• About this exercise
In the records below, find the line with "bbox_grid longitudes latitudes ellps c = Ok st ∧" and the line with "pose proof (Nat.mod_upper_bound". Print both exactly, along with every line between them, and no other line.

• Supplied records
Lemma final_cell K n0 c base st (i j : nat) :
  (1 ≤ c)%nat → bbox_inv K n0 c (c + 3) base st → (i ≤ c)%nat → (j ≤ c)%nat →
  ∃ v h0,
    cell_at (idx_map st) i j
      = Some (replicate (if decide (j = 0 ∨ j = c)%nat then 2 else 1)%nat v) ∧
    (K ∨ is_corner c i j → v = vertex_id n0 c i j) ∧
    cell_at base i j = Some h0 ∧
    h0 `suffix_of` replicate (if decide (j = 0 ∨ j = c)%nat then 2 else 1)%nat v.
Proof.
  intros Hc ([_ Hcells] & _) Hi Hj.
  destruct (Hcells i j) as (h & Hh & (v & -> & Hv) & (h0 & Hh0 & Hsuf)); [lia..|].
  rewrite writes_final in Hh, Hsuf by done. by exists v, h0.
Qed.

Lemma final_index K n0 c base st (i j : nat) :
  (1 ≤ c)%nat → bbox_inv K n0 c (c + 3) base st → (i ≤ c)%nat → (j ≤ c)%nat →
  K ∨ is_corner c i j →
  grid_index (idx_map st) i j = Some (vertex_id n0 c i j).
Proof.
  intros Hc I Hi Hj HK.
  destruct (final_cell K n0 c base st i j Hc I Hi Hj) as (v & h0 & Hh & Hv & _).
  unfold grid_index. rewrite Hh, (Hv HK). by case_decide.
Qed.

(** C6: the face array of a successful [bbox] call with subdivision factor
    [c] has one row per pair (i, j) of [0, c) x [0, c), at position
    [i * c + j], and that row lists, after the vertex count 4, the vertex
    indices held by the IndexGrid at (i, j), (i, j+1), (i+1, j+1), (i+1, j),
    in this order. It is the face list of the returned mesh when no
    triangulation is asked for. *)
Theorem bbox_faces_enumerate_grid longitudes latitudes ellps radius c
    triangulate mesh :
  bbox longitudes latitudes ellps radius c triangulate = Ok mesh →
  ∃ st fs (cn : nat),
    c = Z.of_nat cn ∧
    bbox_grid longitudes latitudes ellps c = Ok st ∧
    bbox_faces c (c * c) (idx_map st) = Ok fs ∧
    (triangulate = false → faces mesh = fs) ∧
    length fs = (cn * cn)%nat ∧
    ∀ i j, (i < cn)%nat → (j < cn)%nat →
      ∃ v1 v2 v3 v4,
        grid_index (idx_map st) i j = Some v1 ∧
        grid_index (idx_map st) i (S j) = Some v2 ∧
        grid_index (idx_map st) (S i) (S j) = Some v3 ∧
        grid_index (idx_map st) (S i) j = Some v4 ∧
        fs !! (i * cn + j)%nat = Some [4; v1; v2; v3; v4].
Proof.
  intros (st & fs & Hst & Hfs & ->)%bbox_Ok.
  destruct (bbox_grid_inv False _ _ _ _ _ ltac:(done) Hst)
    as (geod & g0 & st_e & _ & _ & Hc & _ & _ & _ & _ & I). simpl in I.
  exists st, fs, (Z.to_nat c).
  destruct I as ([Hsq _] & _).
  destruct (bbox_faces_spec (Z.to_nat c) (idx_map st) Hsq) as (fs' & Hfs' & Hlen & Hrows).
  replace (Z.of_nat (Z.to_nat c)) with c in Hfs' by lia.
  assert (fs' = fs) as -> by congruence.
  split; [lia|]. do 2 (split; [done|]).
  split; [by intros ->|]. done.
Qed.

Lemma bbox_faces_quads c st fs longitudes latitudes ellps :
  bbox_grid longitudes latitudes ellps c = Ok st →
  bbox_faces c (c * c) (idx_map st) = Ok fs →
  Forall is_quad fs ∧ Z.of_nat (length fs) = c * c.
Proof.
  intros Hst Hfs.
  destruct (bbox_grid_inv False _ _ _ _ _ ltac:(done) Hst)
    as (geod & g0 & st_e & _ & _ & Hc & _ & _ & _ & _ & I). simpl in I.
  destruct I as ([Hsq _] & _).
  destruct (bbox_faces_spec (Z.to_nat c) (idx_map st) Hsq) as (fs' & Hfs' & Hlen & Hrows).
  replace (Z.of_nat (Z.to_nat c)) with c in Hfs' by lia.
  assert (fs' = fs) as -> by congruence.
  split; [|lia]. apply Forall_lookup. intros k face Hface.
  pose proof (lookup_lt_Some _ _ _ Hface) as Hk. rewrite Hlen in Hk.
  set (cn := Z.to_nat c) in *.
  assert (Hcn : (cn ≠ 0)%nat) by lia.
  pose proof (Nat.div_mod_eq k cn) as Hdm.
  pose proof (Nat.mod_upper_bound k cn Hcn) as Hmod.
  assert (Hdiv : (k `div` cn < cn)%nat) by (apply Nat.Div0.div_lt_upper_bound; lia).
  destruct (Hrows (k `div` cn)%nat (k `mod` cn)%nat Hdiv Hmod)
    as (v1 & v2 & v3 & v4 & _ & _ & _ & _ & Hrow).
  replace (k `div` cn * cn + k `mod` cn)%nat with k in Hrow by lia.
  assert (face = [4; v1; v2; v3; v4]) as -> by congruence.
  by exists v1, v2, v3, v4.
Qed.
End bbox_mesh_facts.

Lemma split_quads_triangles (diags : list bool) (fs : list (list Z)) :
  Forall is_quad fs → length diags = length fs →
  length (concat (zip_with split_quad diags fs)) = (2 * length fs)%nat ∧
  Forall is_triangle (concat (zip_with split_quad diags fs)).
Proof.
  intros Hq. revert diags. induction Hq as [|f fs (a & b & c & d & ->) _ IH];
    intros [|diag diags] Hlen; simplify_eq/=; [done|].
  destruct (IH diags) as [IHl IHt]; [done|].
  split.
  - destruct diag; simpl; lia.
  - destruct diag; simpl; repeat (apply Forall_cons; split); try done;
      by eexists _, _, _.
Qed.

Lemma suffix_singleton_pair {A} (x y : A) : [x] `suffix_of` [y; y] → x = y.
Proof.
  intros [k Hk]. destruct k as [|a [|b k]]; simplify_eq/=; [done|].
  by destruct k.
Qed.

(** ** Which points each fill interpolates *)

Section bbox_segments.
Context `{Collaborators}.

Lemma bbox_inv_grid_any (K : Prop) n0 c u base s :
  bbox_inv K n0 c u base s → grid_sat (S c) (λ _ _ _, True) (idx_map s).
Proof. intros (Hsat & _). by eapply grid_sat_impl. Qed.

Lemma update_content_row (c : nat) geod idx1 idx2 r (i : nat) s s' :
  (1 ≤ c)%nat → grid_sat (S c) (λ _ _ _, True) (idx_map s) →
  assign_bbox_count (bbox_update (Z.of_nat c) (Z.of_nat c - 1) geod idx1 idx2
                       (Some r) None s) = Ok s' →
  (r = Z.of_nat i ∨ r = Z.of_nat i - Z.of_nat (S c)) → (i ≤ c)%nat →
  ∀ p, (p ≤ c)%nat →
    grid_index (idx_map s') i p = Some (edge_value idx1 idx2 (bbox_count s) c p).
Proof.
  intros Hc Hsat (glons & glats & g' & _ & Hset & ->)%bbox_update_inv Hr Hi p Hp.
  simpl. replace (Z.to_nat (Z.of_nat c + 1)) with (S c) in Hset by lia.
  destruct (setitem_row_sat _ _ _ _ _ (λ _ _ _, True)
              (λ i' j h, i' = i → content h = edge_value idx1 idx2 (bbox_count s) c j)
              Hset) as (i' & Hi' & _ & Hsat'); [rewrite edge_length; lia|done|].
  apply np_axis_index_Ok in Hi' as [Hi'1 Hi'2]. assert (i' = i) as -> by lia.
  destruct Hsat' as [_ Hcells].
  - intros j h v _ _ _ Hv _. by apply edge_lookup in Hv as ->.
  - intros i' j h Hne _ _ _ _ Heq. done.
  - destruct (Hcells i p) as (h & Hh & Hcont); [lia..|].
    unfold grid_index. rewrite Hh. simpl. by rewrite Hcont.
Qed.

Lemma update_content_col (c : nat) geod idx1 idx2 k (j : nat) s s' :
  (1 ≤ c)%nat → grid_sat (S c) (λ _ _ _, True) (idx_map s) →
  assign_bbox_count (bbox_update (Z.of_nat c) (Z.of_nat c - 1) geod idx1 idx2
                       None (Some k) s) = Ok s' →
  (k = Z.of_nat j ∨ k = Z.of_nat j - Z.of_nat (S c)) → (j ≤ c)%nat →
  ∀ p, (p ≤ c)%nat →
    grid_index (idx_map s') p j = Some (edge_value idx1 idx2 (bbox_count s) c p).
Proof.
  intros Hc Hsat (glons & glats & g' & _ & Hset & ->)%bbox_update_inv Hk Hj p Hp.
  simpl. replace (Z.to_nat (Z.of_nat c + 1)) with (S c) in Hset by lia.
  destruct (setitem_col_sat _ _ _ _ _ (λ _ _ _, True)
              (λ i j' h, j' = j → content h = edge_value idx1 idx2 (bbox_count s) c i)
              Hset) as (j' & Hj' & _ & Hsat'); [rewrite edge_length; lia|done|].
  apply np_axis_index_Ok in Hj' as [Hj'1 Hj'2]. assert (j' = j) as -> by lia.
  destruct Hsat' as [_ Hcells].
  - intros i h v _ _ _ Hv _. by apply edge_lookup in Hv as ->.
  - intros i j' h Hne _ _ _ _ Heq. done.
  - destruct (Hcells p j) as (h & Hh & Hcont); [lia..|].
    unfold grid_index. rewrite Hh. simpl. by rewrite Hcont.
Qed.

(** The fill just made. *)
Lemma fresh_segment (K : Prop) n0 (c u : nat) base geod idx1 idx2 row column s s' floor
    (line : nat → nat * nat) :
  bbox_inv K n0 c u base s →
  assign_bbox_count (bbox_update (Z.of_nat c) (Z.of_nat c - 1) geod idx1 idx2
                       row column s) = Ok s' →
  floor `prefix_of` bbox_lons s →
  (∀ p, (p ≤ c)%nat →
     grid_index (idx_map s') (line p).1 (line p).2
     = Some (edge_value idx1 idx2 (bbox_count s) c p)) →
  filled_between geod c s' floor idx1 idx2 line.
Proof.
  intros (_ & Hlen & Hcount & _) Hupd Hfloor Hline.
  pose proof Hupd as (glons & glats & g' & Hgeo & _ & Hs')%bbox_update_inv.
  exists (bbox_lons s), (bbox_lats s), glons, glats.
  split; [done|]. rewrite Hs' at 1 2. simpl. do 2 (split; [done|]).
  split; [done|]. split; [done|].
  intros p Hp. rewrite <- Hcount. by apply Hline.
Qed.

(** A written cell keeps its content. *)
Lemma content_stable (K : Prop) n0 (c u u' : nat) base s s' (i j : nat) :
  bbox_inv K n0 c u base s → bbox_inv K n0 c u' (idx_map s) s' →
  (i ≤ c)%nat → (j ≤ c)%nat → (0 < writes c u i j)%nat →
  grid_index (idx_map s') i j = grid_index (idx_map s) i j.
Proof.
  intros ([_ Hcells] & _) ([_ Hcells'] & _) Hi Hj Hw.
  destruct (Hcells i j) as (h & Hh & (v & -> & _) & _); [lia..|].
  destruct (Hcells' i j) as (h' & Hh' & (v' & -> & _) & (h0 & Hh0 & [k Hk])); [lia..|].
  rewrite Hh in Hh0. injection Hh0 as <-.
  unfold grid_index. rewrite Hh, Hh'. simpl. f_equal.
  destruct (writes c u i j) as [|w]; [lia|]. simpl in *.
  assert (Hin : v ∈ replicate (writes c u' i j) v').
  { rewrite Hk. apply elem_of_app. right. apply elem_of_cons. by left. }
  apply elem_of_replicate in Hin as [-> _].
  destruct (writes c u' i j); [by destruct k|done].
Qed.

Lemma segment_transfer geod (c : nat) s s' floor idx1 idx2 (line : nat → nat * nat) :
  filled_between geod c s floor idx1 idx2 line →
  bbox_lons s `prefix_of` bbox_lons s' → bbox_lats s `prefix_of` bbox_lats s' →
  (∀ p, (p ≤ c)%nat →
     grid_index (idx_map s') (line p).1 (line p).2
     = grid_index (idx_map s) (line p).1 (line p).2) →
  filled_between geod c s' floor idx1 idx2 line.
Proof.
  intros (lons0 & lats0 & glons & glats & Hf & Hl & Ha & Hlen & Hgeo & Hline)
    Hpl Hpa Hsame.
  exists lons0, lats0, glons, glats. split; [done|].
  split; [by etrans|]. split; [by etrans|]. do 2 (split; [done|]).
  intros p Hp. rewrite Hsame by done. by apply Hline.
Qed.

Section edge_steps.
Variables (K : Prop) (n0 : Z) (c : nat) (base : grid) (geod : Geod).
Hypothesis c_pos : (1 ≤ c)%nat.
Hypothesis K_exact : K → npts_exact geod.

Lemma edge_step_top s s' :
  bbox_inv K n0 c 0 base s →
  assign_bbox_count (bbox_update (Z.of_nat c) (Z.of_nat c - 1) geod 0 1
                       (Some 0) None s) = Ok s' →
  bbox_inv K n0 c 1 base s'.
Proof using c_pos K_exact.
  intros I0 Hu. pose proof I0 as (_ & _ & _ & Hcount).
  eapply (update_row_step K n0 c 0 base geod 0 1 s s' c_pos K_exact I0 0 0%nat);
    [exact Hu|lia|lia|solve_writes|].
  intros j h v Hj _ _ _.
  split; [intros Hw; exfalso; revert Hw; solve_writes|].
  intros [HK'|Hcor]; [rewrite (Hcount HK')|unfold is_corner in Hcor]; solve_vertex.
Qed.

• Response
    bbox_grid longitudes latitudes ellps c = Ok st ∧
    bbox_faces c (c * c) (idx_map st) = Ok fs ∧
    (triangulate = false → faces mesh = fs) ∧
    length fs = (cn * cn)%nat ∧
    ∀ i j, (i < cn)%nat → (j < cn)%nat →
      ∃ v1 v2 v3 v4,
        grid_index (idx_map st) i j = Some v1 ∧
        grid_index (idx_map st) i (S j) = Some v2 ∧
        grid_index (idx_map st) (S i) (S j) = Some v3 ∧
        grid_index (idx_map st) (S i) j = Some v4 ∧
        fs !! (i * cn + j)%nat = Some [4; v1; v2; v3; v4].
Proof.
  intros (st & fs & Hst & Hfs & ->)%bbox_Ok.
  destruct (bbox_grid_inv False _ _ _ _ _ ltac:(done) Hst)
    as (geod & g0 & st_e & _ & _ & Hc & _ & _ & _ & _ & I). simpl in I.
  exists st, fs, (Z.to_nat c).
  destruct I as ([Hsq _] & _).
  destruct (bbox_faces_spec (Z.to_nat c) (idx_map st) Hsq) as (fs' & Hfs' & Hlen & Hrows).
  replace (Z.of_nat (Z.to_nat c)) with c in Hfs' by lia.
  assert (fs' = fs) as -> by congruence.
  split; [lia|]. do 2 (split; [done|]).
  split; [by intros ->|]. done.
Qed.

Lemma bbox_faces_quads c st fs longitudes latitudes ellps :
  bbox_grid longitudes latitudes ellps c = Ok st →
  bbox_faces c (c * c) (idx_map st) = Ok fs →
  Forall is_quad fs ∧ Z.of_nat (length fs) = c * c.
Proof.
  intros Hst Hfs.
  destruct (bbox_grid_inv False _ _ _ _ _ ltac:(done) Hst)
    as (geod & g0 & st_e & _ & _ & Hc & _ & _ & _ & _ & I). simpl in I.
  destruct I as ([Hsq _] & _).
  destruct (bbox_faces_spec (Z.to_nat c) (idx_map st) Hsq) as (fs' & Hfs' & Hlen & Hrows).
  replace (Z.of_nat (Z.to_nat c)) with c in Hfs' by lia.
  assert (fs' = fs) as -> by congruence.
  split; [|lia]. apply Forall_lookup. intros k face Hface.
  pose proof (lookup_lt_Some _ _ _ Hface) as Hk. rewrite Hlen in Hk.
  set (cn := Z.to_nat c) in *.
  assert (Hcn : (cn ≠ 0)%nat) by lia.
  pose proof (Nat.div_mod_eq k cn) as Hdm.
  pose proof (Nat.mod_upper_bound k cn Hcn) as Hmod.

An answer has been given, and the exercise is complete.